WHAT IS REQUIRED: The word "constants" marks the lines you need; copy each of them from the data.

EXTRACTED ENTRIES:
(* ===== verification/Runtime.v ===== *)
(** * The runtime: constants, pallet configuration and genesis presets

    [runtime/src/lib.rs], [runtime/src/configs/mod.rs] and [runtime/src/genesis_config_presets.rs]:
    version, time and currency constants, the composition of pallets with their indices, the
    transaction extensions, the configuration values, and the genesis configurations the node offers.
    The keyring ([sp_keyring]), the JSON serializer ([serde_json]) and the preset names
    ([sp_genesis_builder]) are parameters. *)
From stdpp Require Import prelude gmap vector strings.
From Stdlib Require Import Eqdep_dec.
From S2P Require Import Prelude Types Config.
#[local] Open Scope Z_scope.

(** ** Version, time, currency *)

Record RuntimeVersion := mkRuntimeVersion {
  spec_name : string;
  impl_name : string;
  authoring_version : Z;
  spec_version : Z;
  impl_version : Z;
  transaction_version : Z;
  system_version : Z;
}.

Definition VERSION : RuntimeVersion := {|
  spec_name := "verigov-runtime";
  impl_name := "verigov-runtime";
  authoring_version := 1;
  spec_version := 100;
  impl_version := 1;
  transaction_version := 1;
  system_version := 1;
|}.

Definition MILLI_SECS_PER_BLOCK : Z := 6000.
Definition SLOT_DURATION : Z := MILLI_SECS_PER_BLOCK.

Definition MINUTES : Z := 60000 / MILLI_SECS_PER_BLOCK.
Definition HOURS : Z := MINUTES * 60.
Definition DAYS : Z := HOURS * 24.

Definition BLOCK_HASH_COUNT : Z := 2400.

EXERCISE SOLUTION:
(** * The runtime: constants, pallet configuration and genesis presets
    version, time and currency constants, the composition of pallets with their indices, the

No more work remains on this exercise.